Chronique Juridique
19/03/2019

Daniel MINGAUD

Avocat au Barreau de TOULOUSE – Droit du travail

Comme il l’a déjà été indiqué dans ces colonnes, au printemps dernier, la Cour de cassation a ôté une épine du pied de bon nombre de DRH en jugeant que l'existence d'un différend au moment de la conclusion d’une rupture conventionnelle n'affectait pas en soi la validité de la convention (Cass.soc. 23 mai 2013, n° 12-13.865).

Il est vrai que les juges ne peuvent aujourd’hui faire fi de la réalité : deux ruptures conventionnelles sur trois se concluraient dans un contexte de malaise…

Après avoir confirmé cette jurisprudence dans le cadre d’un litige concernant un salarié protégé (Cass.soc. 26 juin 2013, n° 12-15.208), la Haute Cour vient désormais de la rappeler dans un contentieux ayant trait à un employé en arrêt-maladie (d’origine non professionnelle).

Dans l'affaire en cause, le salarié avait signé la rupture conventionnelle alors qu’il était en arrêt maladie depuis près de 9 mois, à la suite d'une dépression qu'il imputait à son travail.

Son médecin traitant faisait en effet état "d'un syndrome anxiodépressif en rapport avec une situation de souffrance au travail (conflit hiérarchique, tensions relationnelles, pressions,...)".

Le 14 janvier 2009, il signait une rupture conventionnelle avec son employeur, rupture homologuée par l'administration le 9 février 2009.

Le salarié a alors saisi les juges pour demander que la rupture conventionnelle soit requalifiée en licenciement sans cause réelle et sérieuse.

Pour ce faire, il prétendait être en arrêt maladie dans un contexte (selon lui) de harcèlement, de discrimination et de tensions professionnelles, ajoutant qu'il n'avait pas bénéficié d'une visite de reprise (auprès des Services de Santé au Travail)…En vain.

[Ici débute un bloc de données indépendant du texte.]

(** * CustomHolestello: the block generator of [src/main.js]

    A shallow embedding of the parametric generator: the input handlers
    of [init], the mesh pipeline [generateModel] and the Rhino script
    emitter [downloadRhinoScript], followed by the properties of the
    layout they compute.

    Modelling conventions.
    - A JavaScript number is [NaN], an infinity or an exact rational:
      rounding and the sign of zero are not modelled, and arithmetic
      does not overflow.  Every comparison with [NaN] is false, as in
      the language.
    - [parseInt] reads the exact integer the digits spell.  What the
      hole count fields store once that integer is converted to a
      double, [Infinity] for a text of some 309 digits, is the subject
      of the section on the range of doubles; the sessions are run on
      the exact integers.
    - A string is a sequence of code units below 256 ([string]).
    - Boolean subtraction is kept symbolic: a solid is the box brush
      together with the brushes subtracted from it, in order.
    - A quarter turn [Math.PI / 2] is kept symbolic as well.
    - The emitted script is the record of the values interpolated into
      its fixed text; a printed number reads back as the same number, and
      the Python is run on exact rationals.  The script halves only
      even integers, so Python's integer division changes nothing.
    - The DOM, the renderer, the camera and the files written are left
      out.  In the sessions the debounce timer is a flag saying a
      regeneration is due; the timed runs have the table of pending
      timeouts, those of [debouncedGenerate] and of [downloadFile]. *)

From Stdlib Require Import ZArith QArith Qround List String Ascii Bool Lia.
From Stdlib Require Import Lqa.
Import ListNotations.

(** ** JavaScript numbers *)

Module JS.

Inductive number : Type :=
| NaN
| Inf (negative : bool)
| Num (q : Q).

Definition Qzerob (q : Q) : bool := Qeq_bool q 0.
Definition Qnegb (q : Q) : bool := negb (Qle_bool 0 q).
Definition Qltb (a b : Q) : bool := negb (Qle_bool b a).

Definition of_Z (z : Z) : number := Num (inject_Z z).

Definition neg (a : number) : number :=
  match a with
  | NaN => NaN
  | Inf s => Inf (negb s)
  | Num q => Num (- q)
  end.

Definition add (a b : number) : number :=
  match a, b with
  | NaN, _ | _, NaN => NaN
  | Inf s, Inf t => if Bool.eqb s t then Inf s else NaN
  | Inf s, Num _ => Inf s
  | Num _, Inf t => Inf t
  | Num x, Num y => Num (x + y)
  end.

Definition sub (a b : number) : number :=
  match a, b with
  | NaN, _ | _, NaN => NaN
  | Inf s, Inf t => if Bool.eqb s t then NaN else Inf s
  | Inf s, Num _ => Inf s
  | Num _, Inf t => Inf (negb t)
  | Num x, Num y => Num (x - y)
  end.

Definition mul (a b : number) : number :=
  match a, b with
  | NaN, _ | _, NaN => NaN
  | Inf s, Inf t => Inf (xorb s t)
  | Inf s, Num y => if Qzerob y then NaN else Inf (xorb s (Qnegb y))
  | Num x, Inf t => if Qzerob x then NaN else Inf (xorb (Qnegb x) t)
  | Num x, Num y => Num (x * y)
  end.

(** A zero divisor is read as [+0]. *)
Definition div (a b : number) : number :=
  match a, b with
  | NaN, _ | _, NaN => NaN
  | Inf _, Inf _ => NaN
  | Inf s, Num y => Inf (xorb s (Qnegb y))
  | Num _, Inf _ => Num 0
  | Num x, Num y =>
      if Qzerob y then (if Qzerob x then NaN else Inf (Qnegb x))
      else Num (x / y)
  end.

(** [a < b] *)
Definition lt (a b : number) : bool :=
  match a, b with
  | NaN, _ | _, NaN => false
  | Inf s, Inf t => s && negb t
  | Inf s, Num _ => s
  | Num _, Inf t => negb t
  | Num x, Num y => Qltb x y
  end.
Definition set_active {F} (b : bool) (tw : t F) : t F :=
    mk (symbol tw) (side tw) (total_quantity tw) (remaining_quantity tw)
       (duration_minutes tw) (interval_seconds tw) (start_time tw) (orders tw) b.

Definition set_remaining_quantity {F} (q : F) (tw : t F) : t F :=
    mk (symbol tw) (side tw) (total_quantity tw) q
       (duration_minutes tw) (interval_seconds tw) (start_time tw) (orders tw) (active tw).

Definition append_order {F} (r : OrderResult.t F) (tw : t F) : t F :=
    mk (symbol tw) (side tw) (total_quantity tw) (remaining_quantity tw)
       (duration_minutes tw) (interval_seconds tw) (start_time tw) (orders tw ++ [r]) (active tw).
End Twap.

Module Grid.
Record t (F : Type) := mk {
    symbol : string;
    lower_price : F;
    upper_price : F;
    grid_levels : Z;
    quantity_per_level : F;
    buy_levels : list F;
    sell_levels : list F;
    active_orders : list (OrderResult.t F);
    active : bool
  }.
Arguments mk {F}.
Arguments symbol {F}.
Arguments lower_price {F}.
Arguments upper_price {F}.
Arguments grid_levels {F}.
Arguments quantity_per_level {F}.
Arguments buy_levels {F}.
Arguments sell_levels {F}.
Arguments active_orders {F}.
Arguments active {F}.

Definition append_order {F} (r : OrderResult.t F) (g : t F) : t F :=
    mk (symbol g) (lower_price g) (upper_price g) (grid_levels g) (quantity_per_level g)
       (buy_levels g) (sell_levels g) (active_orders g ++ [r]) (active g).

(** Several appends in a row. *)
Definition extend_orders {F} (rs : list (OrderResult.t F)) (g : t F) : t F :=
    mk (symbol g) (lower_price g) (upper_price g) (grid_levels g) (quantity_per_level g)
       (buy_levels g) (sell_levels g) (active_orders g ++ rs) (active g).
End Grid.
(** C10, amended.  The reverse-presence check covers only string entries.
    A translated string-array entry whose name has no counterpart among the
    base string arrays produces no finding of any kind: validation behaves
    exactly as if the entry were not there.  A translated plurals entry is
    never looked up in the base document: whenever validation of the
    document returns, the entry contributes exactly the findings of the
    single-value rules on its own item values, the other findings being
    those returned for the document without the entry; and when all its item
    values pass those rules, validation behaves exactly as if the entry were
    not there. *)
Theorem orphan_arrays_and_plurals (b : resourcesEl) (shortPath : string)
    (showMissing : bool) :
  (forall s p l1 a l2,
     (forall ba, In ba (StringArrays b) -> stringArrayEl_Name ba <> stringArrayEl_Name a) ->
     validateResources b {| Strings := s; Plurals := p; StringArrays := l1 ++ a :: l2 |}
       shortPath showMissing =
     validateResources b {| Strings := s; Plurals := p; StringArrays := l1 ++ l2 |}
       shortPath showMissing)
  /\ (forall s l1 pe l2 sa errs,
        validateResources b {| Strings := s; Plurals := l1 ++ pe :: l2; StringArrays := sa |}
          shortPath showMissing = Returned errs ->
        exists pre post,
          errs = pre ++
                 flat_map (fun pluralValue =>
                             simpleFindings
                               [validatePotentialPlaceholder; validateNewlineCharacters]
                               (pluralEl_Name pe) shortPath (pluralItemEl_Value pluralValue))
                          (pluralEl_Items pe) ++
                 post /\
          validateResources b {| Strings := s; Plurals := l1 ++ l2; StringArrays := sa |}
            shortPath showMissing = Returned (pre ++ post))
  /\ (forall s l1 pe l2 sa,
        (forall item, In item (pluralEl_Items pe) ->
                      passesSimpleRules (pluralItemEl_Value item)) ->
        validateResources b {| Strings := s; Plurals := l1 ++ pe :: l2; StringArrays := sa |}
          shortPath showMissing =
        validateResources b {| Strings := s; Plurals := l1 ++ l2; StringArrays := sa |}
          shortPath showMissing).
Proof.
  split; [|split].
  - intros s p l1 a l2 Hno. rewrite !validateResources_phases.
    cbn [Strings Plurals StringArrays].
    change (fun e => stringBody
              {| Strings := s; Plurals := p; StringArrays := l1 ++ a :: l2 |}
              shortPath showMissing e [])
      with (fun e => stringBody
              {| Strings := s; Plurals := p; StringArrays := l1 ++ l2 |}
              shortPath showMissing e []).
    destruct (collect _ (Strings b)) as [st|]; cbn [bind]; [|reflexivity].
    rewrite (collect_ext
               (fun e => stringArrayBody
                  {| Strings := s; Plurals := p; StringArrays := l1 ++ a :: l2 |}
                  shortPath showMissing e [])
               (fun e => stringArrayBody
                  {| Strings := s; Plurals := p; StringArrays := l1 ++ l2 |}
                  shortPath showMissing e [])); [reflexivity|].
    intros ba Hba. unfold stringArrayBody, findStringArrayElement.
    cbn [StringArrays]. rewrite find_app_skip; [reflexivity|].
    apply String.eqb_neq. intros E. now apply (Hno ba Hba).
  - intros s l1 pe l2 sa errs.
    rewrite (validateResources_plurals b s (l1 ++ pe :: l2)),
            (validateResources_plurals b s (l1 ++ l2)).
    destruct (validateResources b _ shortPath showMissing) as [r|]; cbn [bind];
      [|discriminate].
    intros H; injection H as <-.
    exists (r ++ pluralFindings shortPath l1), (pluralFindings shortPath l2).
    rewrite !pluralFindings_app. cbn [pluralFindings flat_map].
    split; [|now rewrite app_assoc].
    now rewrite <- !app_assoc.
  - intros s l1 pe l2 sa Hpass.
    rewrite (validateResources_plurals b s (l1 ++ pe :: l2)),
            (validateResources_plurals b s (l1 ++ l2)).
    rewrite !pluralFindings_app. cbn [pluralFindings flat_map].
    now rewrite (pluralEntryFindings_passes shortPath pe Hpass).
Qed.
Lemma for_attempt_bounds (attempts : list Z) :
  forall w : world,
    let w' := snd (for_attempt str_to_float service text attempts w) in
    (posts w <= posts w' <= posts w + List.length attempts)%nat
    /\ (attempts <> [] -> posts w + 1 <= posts w')%nat
    /\ (exists suffix, trace w' = trace w ++ suffix)
    /\ clock w <= clock w'
    /\ _last_call_times w' = _last_call_times w.
Proof.
  induction attempts as [| attempt later IH]; intros w.
  - simpl. repeat split; try lia; try apply Qle_refl.
    + intros H. contradiction H. reflexivity.
    + exists []. rewrite app_nil_r. reflexivity.
  - cbv zeta. simpl List.length.
    destruct (for_attempt_cases attempt later w) as [[r H] | [d H]]; rewrite H.
    + simpl. rewrite posts_posted. repeat split; try lia; try apply Qle_refl.
      exists [Post text]. reflexivity.
    + specialize (IH (slept d (posted text w))). cbv zeta in IH.
      rewrite posts_slept, posts_posted in IH.
      destruct IH as (Hposts & _ & [suffix Htrace] & Hclock & Hcalls).
      repeat split; try lia.
      * exists (Post text :: Sleep d :: suffix). rewrite Htrace. simpl.
        rewrite <- !app_assoc. reflexivity.
      * eapply Qle_trans; [| exact Hclock].
        apply (clock_slept d (posted text w)).
      * rewrite Hcalls. reflexivity.
Qed.

End LoopBounds.

Section LoopTurns.

Import GrokClient.

Variable str_to_float : string -> option Q.
Variable service : nat -> string -> attempt_outcome.
Variable text : string.

(** The first two attempts go on after every outcome that [retry_wait]
    gives a wait for, and sleep that long. *)
Lemma for_attempt_retry (attempt : Z) (later : list Z) (w : world) (d : Q) :
  (attempt <? max_retries - 1)%Z = true ->
  retry_wait attempt (service (posts w) text) = Some d ->
  for_attempt str_to_float service text (attempt :: later) w
  = for_attempt str_to_float service text later (slept d (posted text w)).
Proof.
  intros Hearly Hwait. rewrite for_attempt_step.
  destruct (service (posts w) text) as [doc | e]; [discriminate Hwait |].
  destruct e as [m | m | m | m | code header | m | m]; simpl in Hwait;
    try (injection Hwait as <-; rewrite Hearly; reflexivity).
  destruct (code =? 429)%Z; [| discriminate Hwait].
  destruct header; try discriminate Hwait; injection Hwait as <-; reflexivity.
Qed.

Lemma for_attempt_loaded (attempt : Z) (later : list Z) (w : world)
    (doc : json) (a : Analysis) :
  service (posts w) text = Loaded doc ->
  normalize str_to_float doc = inl a ->
  for_attempt str_to_float service text (attempt :: later) w
  = (Return (Some a), posted text w).
Proof.
  intros Hdoc Hnorm. rewrite for_attempt_step, Hdoc, Hnorm. reflexivity.
Qed.

(** What [normalize] raises is handled by [except Exception]. *)
Lemma normalize_error_class (doc : json) (e : exn) :
  normalize str_to_float doc = inr e ->
  match e with
  | JSONDecodeError _ | HTTPStatusError _ _ => False
  | _ => True
  end.
Proof.
  assert (Hfloat : forall v x, float str_to_float v = inr x ->
                   match x with
                   | JSONDecodeError _ | HTTPStatusError _ _ => False
                   | _ => True
                   end).
  { intros v x. unfold float.
    destruct v as [| b | q | s | items | members];
      try destruct (str_to_float s);
      intros H; inversion H; exact I. }
  unfold normalize, get.
  destruct doc as [| b | q | s | items | members];
    try (intros H; inversion H; exact I).
  destruct (float str_to_float _) as [sentiment | x] eqn:E1;
    [| intros H; inversion H; subst; exact (Hfloat _ _ E1)].
  destruct (float str_to_float
              match dict_lookup "confidence" members with
              | Some v => v
              | None => JNumber (1 # 2)
              end) as [conf | x] eqn:E2;
    [| intros H; inversion H; subst; exact (Hfloat _ _ E2)].
  intros H. inversion H.
Qed.

Lemma for_attempt_wrong_shape (attempt : Z) (later : list Z) (w : world)
    (doc : json) (e : exn) :
  service (posts w) text = Loaded doc ->
  normalize str_to_float doc = inr e ->
  for_attempt str_to_float service text (attempt :: later) w
  = if (attempt <? max_retries - 1)%Z
    then for_attempt str_to_float service text later
           (slept (backoff attempt) (posted text w))
    else (Raise e, posted text w).
Proof.
  intros Hdoc Hnorm. pose proof (normalize_error_class doc e Hnorm) as Hclass.
  rewrite for_attempt_step, Hdoc, Hnorm.
  destruct e; try contradiction; reflexivity.
Qed.

End LoopTurns.

Lemma rate_limit_trace (w : GrokClient.world) :
  (exists suffix,
      GrokClient.trace (snd (GrokClient.rate_limit w)) = GrokClient.trace w ++ suffix)
  /\ GrokClient.clock w <= GrokClient.clock (snd (GrokClient.rate_limit w)).
Proof.
  rewrite rate_limit_world. cbv zeta.
  destruct (_ && _) eqn:E; simpl.
  - split; [eexists; reflexivity |].
    apply andb_true_iff in E. destruct E as [_ E]. apply Qgtb_true in E. lra.
  - split; [exists []; rewrite app_nil_r; reflexivity | apply Qle_refl].
Qed.

(** X5. One call of [analyze_conversation] never makes more than three
    requests, only adds to the record of requests and sleeps, and does not
    set the clock back. Without [GROK_KEY] it raises [ValueError] and
    touches nothing; with it, it makes at least one request. *)
Theorem analyze_conversation_bounded
    (str_to_float : string -> option Q) (GROK_API_KEY : option string)
    (service : nat -> string -> GrokClient.attempt_outcome)
    (text : string) (w : GrokClient.world) :
  let run := GrokClient.analyze_conversation str_to_float GROK_API_KEY service text w in
  (GrokClient.posts (snd run) <= GrokClient.posts w + 3)%nat
  /\ (exists suffix, GrokClient.trace (snd run) = GrokClient.trace w ++ suffix)
  /\ GrokClient.clock w <= GrokClient.clock (snd run)
  /\ (if GrokClient.key_missing GROK_API_KEY
      then run = (GrokClient.Raise
                    (GrokClient.ValueError "GROK_KEY environment variable not set"),
                  w)
      else (GrokClient.posts w + 1 <= GrokClient.posts (snd run))%nat).
Proof.
  intros run. subst run.
  destruct (GrokClient.key_missing GROK_API_KEY) eqn:Hkey.
  - unfold GrokClient.analyze_conversation. rewrite Hkey. simpl.
    repeat split; try lia; try apply Qle_refl.
    exists []. rewrite app_nil_r. reflexivity.
  - rewrite (analyze_conversation_loop str_to_float GROK_API_KEY service text Hkey).
    pose proof (for_attempt_bounds str_to_float service text [0; 1; 2]%Z
                  (snd (GrokClient.rate_limit w)))
      as (Hposts & Hone & [suffix Htrace] & Hclock & _).
    cbv zeta in *. rewrite posts_rate_limit in Hposts, Hone.
    destruct (rate_limit_trace w) as [[gate Hgate] Hgclock].
    simpl List.length in Hposts.
    repeat split; try lia.
    + exists (gate ++ suffix). rewrite Htrace, Hgate, app_assoc. reflexivity.
    + eapply Qle_trans; eassumption.
    + apply Hone. discriminate.
Qed.
Lemma keys_group_by_iff {V : Type} (key : V -> Z) (l : list V) (k : Z) :
  In k (keys (group_by key l)) <-> exists v, In v l /\ key v = k.
Proof.
  unfold group_by.
  assert (H : forall d : list (Z * list V),
             In k (keys (fold_left (fun d v => dd_append (key v) v d) l d))
             <-> In k (keys d) \/ exists v, In v l /\ key v = k).
  { induction l as [|v l IH]; intro d; simpl.
    - split; [now left | intros [H | (v & [] & _)]; exact H].
    - rewrite IH, keys_append. split.
      + intros [[-> | H] | (v' & Hin & Hk)].
        * right. exists v. split; [now left | reflexivity].
        * now left.
        * right. exists v'. split; [now right | exact Hk].
      + intros [H | (v' & [<- | Hin] & Hk)].
        * left. now right.
        * left. left. now symmetry.
        * right. now exists v'. }
  rewrite H. simpl. split; [intros [[] | H']; exact H' | now right].
Qed.

Lemma adjacent_pairs_length {A : Type} (l : list A) :
  List.length (adjacent_pairs l) = (List.length l - 1)%nat.
Proof.
  unfold adjacent_pairs. rewrite length_combine.
  destruct l as [|a l]; [reflexivity |].
  cbn [tl List.length]. lia.
Qed.

Lemma claims_of_group_length (window : Q) (g : Z * list BenefitClaim) :
  (List.length (claims_of_group window g) <= List.length (snd g) - 1)%nat.
Proof.
  destruct g as [k vs]. rewrite claims_of_group_findings, length_map. simpl.
  eapply Nat.le_trans; [apply filter_length_le |].
  rewrite adjacent_pairs_length.
  now rewrite (Permutation_length (sorted_by_date_perm vs)).
Qed.
(** * Installation pipeline of [install_build.py]

    A shallow embedding of [InstallationManager] (prerequisite gate,
    [run_command], the step loop of [run_installation], [print_summary]) and
    of [main], with the external collaborators (child processes, the
    terminal prompts, the clock) as an explicit environment. *)

From Stdlib Require Import List String Ascii ZArith Bool Arith Lia.
Import ListNotations.
Open Scope string_scope.
Open Scope list_scope.

(** ** Python values used by the script *)

Module Py.

(** A Python [str] is modelled by its UTF-8 encoding.  [chars] cuts it into
    its characters: a lead byte with the continuation bytes (10xxxxxx) that
    follow it. *)
Definition is_continuation (a : ascii) : bool :=
  let n := nat_of_ascii a in (Nat.leb 128 n && Nat.ltb n 192)%bool.

Definition continues (s : string) : bool :=
  match s with
  | String b _ => is_continuation b
  | EmptyString => false
  end.

Fixpoint chars (s : string) : list string :=
  match s with
  | EmptyString => []
  | String a r =>
      if continues r then
        match chars r with
        | c :: cs => String a c :: cs
        | [] => [String a EmptyString]
        end
      else String a EmptyString :: chars r
  end.

Definition code_units (c : string) : list nat :=
  map nat_of_ascii (list_ascii_of_string c).
Lemma scaled_abs x : scaled (SFabs x) = Z.abs (scaled x).
Proof.
  destruct x as [s|s| |s m e]; try reflexivity.
  cbn [SFabs scaled cond_Zopp].
  destruct s; cbn [cond_Zopp]; lia.
Qed.

Lemma valid_abs x : valid_float (SFabs x) = valid_float x.
Proof. destruct x; reflexivity. Qed.

Lemma number_abs x : is_number (SFabs x) = is_number x.
Proof. destruct x; reflexivity. Qed.

Lemma float_value_lt x (n : Z) (d : positive) :
  (float_value x < n # d)%Q <-> scaled x * Zpos d < n * 2 ^ 149.
Proof. unfold float_value, Qlt. cbn [Qnum Qden]. reflexivity. Qed.

Lemma float_value_gt x (n : Z) (d : positive) :
  (n # d < float_value x)%Q <-> n * 2 ^ 149 < scaled x * Zpos d.
Proof. unfold float_value, Qlt. cbn [Qnum Qden]. reflexivity. Qed.

(** The three literals cut the binary32 numbers exactly at the decimal
    thresholds 20, 2.4 and 0.15. *)
Lemma quality_cuts_exact pt eta tightId iso :
  valid_float pt = true -> valid_float eta = true -> valid_float iso = true ->
  is_number pt = true -> is_number eta = true -> is_number iso = true ->
  (good_muon pt eta tightId iso = true <->
   (20 # 1 < float_value pt)%Q /\
   (Qabs (float_value eta) < 12 # 5)%Q /\
   tightId = true /\
   (float_value iso < 3 # 20)%Q).
Proof.
  intros Vp Ve Vi Np Ne Ni. unfold good_muon.
  rewrite !andb_true_iff.
  rewrite (SFltb_scaled lit_20_0f pt), (SFltb_scaled (SFabs eta) lit_2_4f),
    (SFltb_scaled iso lit_0_15f);
    try reflexivity; try assumption;
    try (rewrite valid_abs; assumption); try (rewrite number_abs; assumption).
  rewrite !Z.ltb_lt, scaled_abs.
  change (Qabs (float_value eta)) with (Z.abs (scaled eta) # 2 ^ 149).
  rewrite float_value_gt, float_value_lt.
  change ((Z.abs (scaled eta) # 2 ^ 149 < 12 # 5)%Q)
    with (Z.abs (scaled eta) * 5 < 12 * 2 ^ 149).
  rewrite <- scaled_abs.
  assert (Hp : scaled lit_20_0f = 20 * 2 ^ 149) by reflexivity.
  assert (He : scaled lit_2_4f = 10066330 * 2 ^ 127) by reflexivity.
  assert (Hi : scaled lit_0_15f = 10066330 * 2 ^ 123) by reflexivity.
  assert (He' : 12 * 2 ^ 149 = 50331648 * 2 ^ 127) by reflexivity.
  assert (Hi' : 3 * 2 ^ 149 = 201326592 * 2 ^ 123) by reflexivity.
  rewrite Hp, He, Hi, He', Hi'.
  rewrite (below_literal (SFabs eta) 10066330 127 50331648 5);
    try lia; try (rewrite valid_abs; assumption);
    try (rewrite number_abs; assumption); try reflexivity.
  rewrite (below_literal iso 10066330 123 201326592 20);
    try lia; try assumption; try reflexivity.
  change (Z.pos 1) with 1. change (Z.pos 20) with 20. 
  split; intros H; repeat split; try tauto; lia.
Qed.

Après en effet avoir rappelé que « l'existence d'un différend entre les parties au contrat de travail n'affecte pas par elle-même la validité de la convention de rupture », la Cour de cassation a retenu également que les juges du fond (de la Cour d’appel de Rennes) n'avaient relevé aucun agissement laissant présumer un quelconque harcèlement moral et confirmé que le consentement du salarié était bien libre et éclairé.

Dans ce cas, les juges ont bien rejeté les prétentions du salarié.

Mais ne soyons pas dupes : ils restent extrêmement vigilants quant au libre consentement des parties (et plus particulièrement de celui du salarié).

La moindre pression pour obtenir la signature d’une rupture conventionnelle est à proscrire absolument, sous peine de nullité (avec toutes les conséquences financières résultant de la requalification en licenciement sans cause réelle et sérieuse) (Cass. soc., 30 janv. 2013, n° 11-22.332).

Face à ce type de contentieux en plein essor, l’employeur doit aujourd’hui redoubler de prudence lorsqu’un salarié, se plaignant de harcèlement moral, sollicite un départ (de l’entreprise) via la rupture conventionnelle. Il doit, a minima, s’assurer des intentions du salarié par une confirmation écrite.

Plus largement, s’il est en arrêt maladie, mieux vaut éviter le plus possible de recourir à la rupture conventionnelle, car l’employeur ne peut jamais jauger (avec certitude) de la pathologie du salarié, ni de sa capacité de discernement.